A bipartisan group of 40 senators has asked U.S. Trade Representative Katherine Tai to reinstate a process for granting exclusions from the Section 301 tariffs on imports from China. As of Jan. 1, 2021, virtually all goods previously excluded from these tariffs, which range from 7.5 percent to 25 percent, became subject to them, although exclusions for 99 medical care products needed to address the COVID-19 pandemic (click here for full list) remain valid through Sept. 30.
The senators said that while they support efforts to “challenge the inequities in our trade relationship with China,” they also acknowledge that “some inputs for American manufacturers and small business remain unavailable outside of China.” The senators therefore asked USTR to renew expired and expiring Section 301 tariff exclusions to give these companies “time to plan and modify their supply chains.”
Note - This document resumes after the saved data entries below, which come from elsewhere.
(* ===== verification/StmtCache.v ===== *)
(** * The prepared-statement cache (src/stmt_cache.c)

    Definitions: the doubly-linked LRU list and the chained hash table, as the
    code keeps them, on a heap of entries.  The abstract cache and the
    refinement are in StmtCacheSpec.v and StmtCacheProofs.v. *)

From S2P Require Import Prelude Types Driver.

(** ** Data *)

Record SqlRDBStmtCacheEntry : Type := MkEntry {
  ce_sql : string;
  ce_stmt : ptr;
  lru_prev : ptr;
  lru_next : ptr;
  bucket_next : ptr;
}.

(** [c_entries] is the memory of the entries the cache has allocated and not
    freed; [c_buckets] is the bucket array ([[]] when there is none). *)
Record SqlRDBStmtCache : Type := MkCache {
  c_capacity : Z;
  c_size : Z;
  lru_head : ptr;
  lru_tail : ptr;
  c_buckets : list ptr;
  c_bucket_count : Z;
  c_entries : gmap ptr SqlRDBStmtCacheEntry;
}.

(** ** Field updates *)

Definition set_ce_stmt v e := MkEntry (ce_sql e) v (lru_prev e) (lru_next e) (bucket_next e).
Definition set_lru_prev v e := MkEntry (ce_sql e) (ce_stmt e) v (lru_next e) (bucket_next e).
Definition set_lru_next v e := MkEntry (ce_sql e) (ce_stmt e) (lru_prev e) v (bucket_next e).
Definition set_bucket_next v e := MkEntry (ce_sql e) (ce_stmt e) (lru_prev e) (lru_next e) v.

Definition set_capacity v c := MkCache v (c_size c) (lru_head c) (lru_tail c)
  (c_buckets c) (c_bucket_count c) (c_entries c).
Definition set_size v c := MkCache (c_capacity c) v (lru_head c) (lru_tail c)
  (c_buckets c) (c_bucket_count c) (c_entries c).
Definition set_head v c := MkCache (c_capacity c) (c_size c) v (lru_tail c)
  (c_buckets c) (c_bucket_count c) (c_entries c).
Definition set_tail v c := MkCache (c_capacity c) (c_size c) (lru_head c) v
  (c_buckets c) (c_bucket_count c) (c_entries c).
Definition set_buckets v n c := MkCache (c_capacity c) (c_size c) (lru_head c)
  (lru_tail c) v n (c_entries c).
Definition set_entries v c := MkCache (c_capacity c) (c_size c) (lru_head c)
  (lru_tail c) (c_buckets c) (c_bucket_count c) v.

(** memset(c, 0, sizeof *c): no list, no buckets. *)
Definition zero_cache : SqlRDBStmtCache := MkCache 0 0 NULL NULL [] 0 ∅.

(** ** Memory access *)

(** [*p] *)
Definition deref (p : ptr) : M SqlRDBStmtCache SqlRDBStmtCacheEntry := λ c,
  match c_entries c !! p with Some e => Some (e, c) | None => None end.

(** [p->f = v] *)
Definition upd (p : ptr) (f : SqlRDBStmtCacheEntry → SqlRDBStmtCacheEntry) :
    M SqlRDBStmtCache unit := λ c,
  match c_entries c !! p with
  | Some _ => Some (tt, set_entries (alter f p (c_entries c)) c)
  | None => None
  end.

(** [c->buckets[i]] as a value and as an assignment target. *)
Definition bucket_get (i : Z) : M SqlRDBStmtCache ptr := λ c,
  match c_buckets c !! Z.to_nat i with Some p => Some (p, c) | None => None end.
Definition bucket_set (i : Z) (p : ptr) : M SqlRDBStmtCache unit := λ c,
  match c_buckets c !! Z.to_nat i with
  | Some _ => Some (tt, set_buckets (<[Z.to_nat i := p]> (c_buckets c)) (c_bucket_count c) c)
  | None => None
  end.

(** The address calloc returns for a new entry: not NULL, not in use. *)
Definition fresh_ptr (h : gmap ptr SqlRDBStmtCacheEntry) : ptr :=
  fresh ({[NULL]} ∪ dom h).

(** ** Helpers *)

Definition C2SQL_CACHE_MIN_BUCKETS : Z := 16.

(** [while (r < n) r <<= 1;]: 64 iterations bring [r] to 0, where it stays. *)
Fixpoint next_pow2_loop (fuel : nat) (r n : Z) : option Z :=
  if r <? n then
    match fuel with
    | O => None
    | S fuel => next_pow2_loop fuel (size_t (Z.shiftl r 1)) n
    end
  else Some r.

Definition next_pow2_at_least (n : Z) : option Z := next_pow2_loop 64 1 n.

Definition bucket_count_for (capacity : Z) : option Z :=
  if capacity =? 0 then Some 0
  else
    let want := size_t (capacity * 2) in
    let want := if want <? C2SQL_CACHE_MIN_BUCKETS then C2SQL_CACHE_MIN_BUCKETS else want in
    next_pow2_at_least want.

(** djb2 in size_t arithmetic. *)
Fixpoint hash_loop (h : Z) (s : string) : Z :=
  match s with
  | EmptyString => h
  | String ch s' => hash_loop (size_t (size_t (size_t (Z.shiftl h 5) + h) + code ch)) s'
  end.

Definition hash_sql (s : string) : Z := hash_loop 5381 s.

Definition bucket_index (c : SqlRDBStmtCache) (sql : string) : Z :=
  Z.land (hash_sql sql) (size_t (c_bucket_count c - 1)).

(** ** LRU list *)

Definition lru_unlink (e : ptr) : M SqlRDBStmtCache unit :=
  x ← deref e;
  (if (lru_prev x =? NULL)%N then mmodify (set_head (lru_next x))
   else upd (lru_prev x) (set_lru_next (lru_next x)));;
  x ← deref e;
  (if (lru_next x =? NULL)%N then mmodify (set_tail (lru_prev x))
   else upd (lru_next x) (set_lru_prev (lru_prev x)));;
  upd e (λ x, set_lru_prev NULL (set_lru_next NULL x)).

Definition lru_push_front (e : ptr) : M SqlRDBStmtCache unit :=
  upd e (set_lru_prev NULL);;
  c ← mget;
  upd e (set_lru_next (lru_head c));;
  (if (lru_head c =? NULL)%N then mret tt
   else upd (lru_head c) (set_lru_prev e));;
  mmodify (set_head e);;
  c ← mget;
  (if (lru_tail c =? NULL)%N then mmodify (set_tail e) else mret tt).

Definition lru_promote (e : ptr) : M SqlRDBStmtCache unit :=
  c ← mget;
  if (lru_head c =? e)%N then mret tt
  else lru_unlink e;; lru_push_front e.

(** ** Buckets *)

(** The walk along a chain from [e]. *)
Fixpoint bucket_find_loop (fuel : nat) (e : ptr) (sql : string) :
    M SqlRDBStmtCache ptr :=
  if (e =? NULL)%N then mret NULL
  else
    match fuel with
    | O => ub
    | S fuel =>
        x ← deref e;
        if decide (ce_sql x = sql) then mret e
        else bucket_find_loop fuel (bucket_next x) sql
    end.

(** A chain visits every entry at most once: the number of entries is fuel
    enough. *)
Definition chain_fuel (c : SqlRDBStmtCache) : nat := S (size (c_entries c)).

Definition bucket_find (idx : Z) (sql : string) : M SqlRDBStmtCache ptr :=
  e ← bucket_get idx;
  c ← mget;
  bucket_find_loop (chain_fuel c) e sql.

(** The pointer-to-pointer [pp] of bucket_unlink is the address of a bucket or
    of the [bucket_next] member of an entry. *)
Inductive link : Type :=
  | LBucket (idx : Z)
  | LNext (e : ptr).

Definition link_get (pp : link) : M SqlRDBStmtCache ptr :=
  match pp with
  | LBucket idx => bucket_get idx
  | LNext e => x ← deref e; mret (bucket_next x)
  end.

Definition link_set (pp : link) (v : ptr) : M SqlRDBStmtCache unit :=
  match pp with
  | LBucket idx => bucket_set idx v
  | LNext e => upd e (set_bucket_next v)
  end.

(** [while ( *pp && *pp != e) pp = &( *pp)->bucket_next;] *)
Fixpoint bucket_unlink_loop (fuel : nat) (pp : link) (e : ptr) :
    M SqlRDBStmtCache link :=
  p ← link_get pp;
  if (p =? NULL)%N || (p =? e)%N then mret pp
  else
    match fuel with
    | O => ub
    | S fuel => bucket_unlink_loop fuel (LNext p) e
    end.

Definition bucket_unlink (e : ptr) : M SqlRDBStmtCache unit :=
  x ← deref e;
  c ← mget;
  pp ← bucket_unlink_loop (chain_fuel c) (LBucket (bucket_index c (ce_sql x))) e;
  p ← link_get pp;
  (if (p =? NULL)%N then mret tt
   else x ← deref e; link_set pp (bucket_next x));;
  upd e (set_bucket_next NULL).

Definition bucket_insert (e : ptr) : M SqlRDBStmtCache unit :=
  x ← deref e;
  c ← mget;
  let idx := bucket_index c (ce_sql x) in
  b ← bucket_get idx;
  upd e (set_bucket_next b);;
  bucket_set idx e.

(** ** Entry lifecycle and the operations of the cache *)

Section Cache.
Context {D : Type}.

(** The cache, the driver's state and the allocation outcomes. *)
Record CState : Type := MkCState {
  cs_cache : SqlRDBStmtCache;
  cs_db : D;
  cs_alloc : list bool;
}.

Definition on_cache {A} (m : M SqlRDBStmtCache A) : M CState A :=
  zoom cs_cache (λ c s, MkCState c (cs_db s) (cs_alloc s)) m.
Definition on_db {A} (m : M D A) : M CState A :=
  zoom cs_db (λ d s, MkCState (cs_cache s) d (cs_alloc s)) m.
Definition on_alloc {A} (m : M (list bool) A) : M CState A :=
  zoom cs_alloc (λ a s, MkCState (cs_cache s) (cs_db s) a) m.

(** [if (drv && drv->finalize) drv->finalize(stmt);] *)
Definition finalize (drv : option (SqlRDBDriver D)) (stmt : ptr) : M CState unit :=
  match drv with
  | Some drv => on_db (drv_finalize drv stmt);; mret tt
  | None => mret tt
  end.

Definition entry_finalize_and_free (e : ptr) (drv : option (SqlRDBDriver D)) :
    M CState unit :=
  x ← on_cache (deref e);
  finalize drv (ce_stmt x);;
  on_cache (mmodify (λ c, set_entries (delete e (c_entries c)) c)).

Definition evict_lru_tail (drv : option (SqlRDBDriver D)) : M CState unit :=
  c ← on_cache mget;
  let victim := lru_tail c in
  if (victim =? NULL)%N then mret tt
  else
    on_cache (lru_unlink victim);;
    on_cache (bucket_unlink victim);;
    on_cache (mmodify (λ c, set_size (size_t (c_size c - 1)) c));;
    entry_finalize_and_free victim drv.

Definition c2sql_internal_cache_init (capacity : Z) : M CState SqlRDBResult :=
  on_cache (mmodify (λ _, set_capacity capacity zero_cache));;
  if capacity =? 0 then mret SQL_RDB_OK
  else
    bcount ← mdef (bucket_count_for capacity);
    ok ← on_alloc malloc;
    if negb ok then
      on_cache (mmodify (set_capacity 0));;
      mret SQL_RDB_ERR_NO_MEMORY
    else
      on_cache (mmodify (set_buckets (replicate (Z.to_nat bcount) NULL) bcount));;
      mret SQL_RDB_OK.

(** The statement is NULL when the result is not SQL_RDB_OK. *)
Definition c2sql_internal_cache_get (sql : option string) :
    M CState (SqlRDBResult * ptr) :=
  match sql with
  | None => mret (SQL_RDB_ERR_INVALID_ARG, NULL)
  | Some sql =>
      c ← on_cache mget;
      if (c_capacity c =? 0) || (c_size c =? 0) then mret (SQL_RDB_ERR_NOT_FOUND, NULL)
      else
        e ← on_cache (bucket_find (bucket_index c sql) sql);
        if (e =? NULL)%N then mret (SQL_RDB_ERR_NOT_FOUND, NULL)
        else
          on_cache (lru_promote e);;
          x ← on_cache (deref e);
          mret (SQL_RDB_OK, ce_stmt x)
  end.

Definition c2sql_internal_cache_put (sql : option string) (stmt : ptr)
    (drv : option (SqlRDBDriver D)) : M CState SqlRDBResult :=
  match sql with
  | None => mret SQL_RDB_ERR_INVALID_ARG
  | Some sql =>
      c ← on_cache mget;
      if c_capacity c =? 0 then finalize drv stmt;; mret SQL_RDB_OK
      else
        existing ← on_cache (bucket_find (bucket_index c sql) sql);
        if negb (existing =? NULL)%N then
          x ← on_cache (deref existing);
          finalize drv (ce_stmt x);;
          on_cache (upd existing (set_ce_stmt stmt));;
          on_cache (lru_promote existing);;
          mret SQL_RDB_OK
        else
          (if c_capacity c <=? c_size c then evict_lru_tail drv else mret tt);;
          e_ok ← on_alloc malloc;
          sql_ok ← (if e_ok : bool then on_alloc malloc else mret false);
          if negb e_ok || negb sql_ok then
            finalize drv stmt;; mret SQL_RDB_ERR_NO_MEMORY
          else
            c ← on_cache mget;
            let e := fresh_ptr (c_entries c) in
            on_cache (mmodify (set_entries
              (<[e := MkEntry sql stmt NULL NULL NULL]> (c_entries c))));;
            on_cache (bucket_insert e);;
            on_cache (lru_push_front e);;
            on_cache (mmodify (λ c, set_size (size_t (c_size c + 1)) c));;
            mret SQL_RDB_OK
  end.

(** [while (c->size > new_capacity) evict_lru_tail(...);] *)
Fixpoint evict_loop (fuel : nat) (new_capacity : Z) (drv : option (SqlRDBDriver D)) :
    M CState unit :=
  c ← on_cache mget;
  if c_size c <=? new_capacity then mret tt
  else
    match fuel with
    | O => ub
    | S fuel => evict_lru_tail drv;; evict_loop fuel new_capacity drv
    end.

(** [for (e = lru_head; e; e = e->lru_next) e->bucket_next = NULL;] *)
Fixpoint clear_chains_loop (fuel : nat) (e : ptr) : M SqlRDBStmtCache unit :=
  if (e =? NULL)%N then mret tt
  else
    match fuel with
    | O => ub
    | S fuel =>
        upd e (set_bucket_next NULL);;
        x ← deref e;
        clear_chains_loop fuel (lru_next x)
    end.

(** The second loop: insert every entry of the list into the new table. *)
Fixpoint rehash_loop (fuel : nat) (mask : Z) (e : ptr) : M SqlRDBStmtCache unit :=
  if (e =? NULL)%N then mret tt
  else
    match fuel with
    | O => ub
    | S fuel =>
        x ← deref e;
        let idx := Z.land (hash_sql (ce_sql x)) mask in
        b ← bucket_get idx;
        upd e (set_bucket_next b);;
        bucket_set idx e;;
        x ← deref e;
        rehash_loop fuel mask (lru_next x)
    end.

Definition c2sql_internal_cache_rebuild (new_capacity : Z)
    (drv : option (SqlRDBDriver D)) : M CState SqlRDBResult :=
  c ← on_cache mget;
  evict_loop (Z.to_nat (c_size c)) new_capacity drv;;
  if new_capacity =? 0 then
    on_cache (mmodify (λ c, set_capacity 0 (set_buckets [] 0 c)));;
    mret SQL_RDB_OK
  else
    want_buckets ← mdef (bucket_count_for new_capacity);
    c ← on_cache mget;
    r ← (if want_buckets =? c_bucket_count c then mret SQL_RDB_OK
         else
           ok ← on_alloc malloc;
           if negb ok then mret SQL_RDB_ERR_NO_MEMORY
           else
             let mask := size_t (want_buckets - 1) in
             on_cache (clear_chains_loop (chain_fuel c) (lru_head c));;
             on_cache (mmodify
               (set_buckets (replicate (Z.to_nat want_buckets) NULL) want_buckets));;
             on_cache (rehash_loop (chain_fuel c) mask (lru_head c));;
             mret SQL_RDB_OK);
    if negb (res_ok r) then mret r
    else
      on_cache (mmodify (set_capacity new_capacity));;
      mret SQL_RDB_OK.

Fixpoint destroy_loop (fuel : nat) (e : ptr) (drv : option (SqlRDBDriver D)) :
    M CState unit :=
  if (e =? NULL)%N then mret tt
  else
    match fuel with
    | O => ub
    | S fuel =>
        x ← on_cache (deref e);
        let next := lru_next x in
        entry_finalize_and_free e drv;;
        destroy_loop fuel next drv
    end.

(** The final memset does not free entries: what is left in memory stays. *)
Definition c2sql_internal_cache_destroy (drv : option (SqlRDBDriver D)) :
    M CState unit :=
  c ← on_cache mget;
  destroy_loop (chain_fuel c) (lru_head c) drv;;
  on_cache (mmodify (λ c, set_entries (c_entries c) zero_cache)).

End Cache.
Arguments CState : clear implicits.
Over the longer term, they said, USTR should “restart a process to permit companies to apply for exclusions.” This process should emphasize “transparency, speed, consistency, and fairness” and reflect “both the practical realities of global value chains and the broader aim of supply chain diversification.”
Meanwhile, litigation seeking refunds of the Section 301 tariffs on List 3 and 4A goods from China is moving forward, and importers of such goods can still preserve their rights to possible refunds by joining that lawsuit. For more information, or assistance filing your claim, please contact attorneys Larry Ordet, Lenny Feldman, Rob DeCamp, or David Cohen at 301Litigation@strtrade.com.
Click here for more information on strategies importers can use to mitigate the impact of Section 301 and other tariffs.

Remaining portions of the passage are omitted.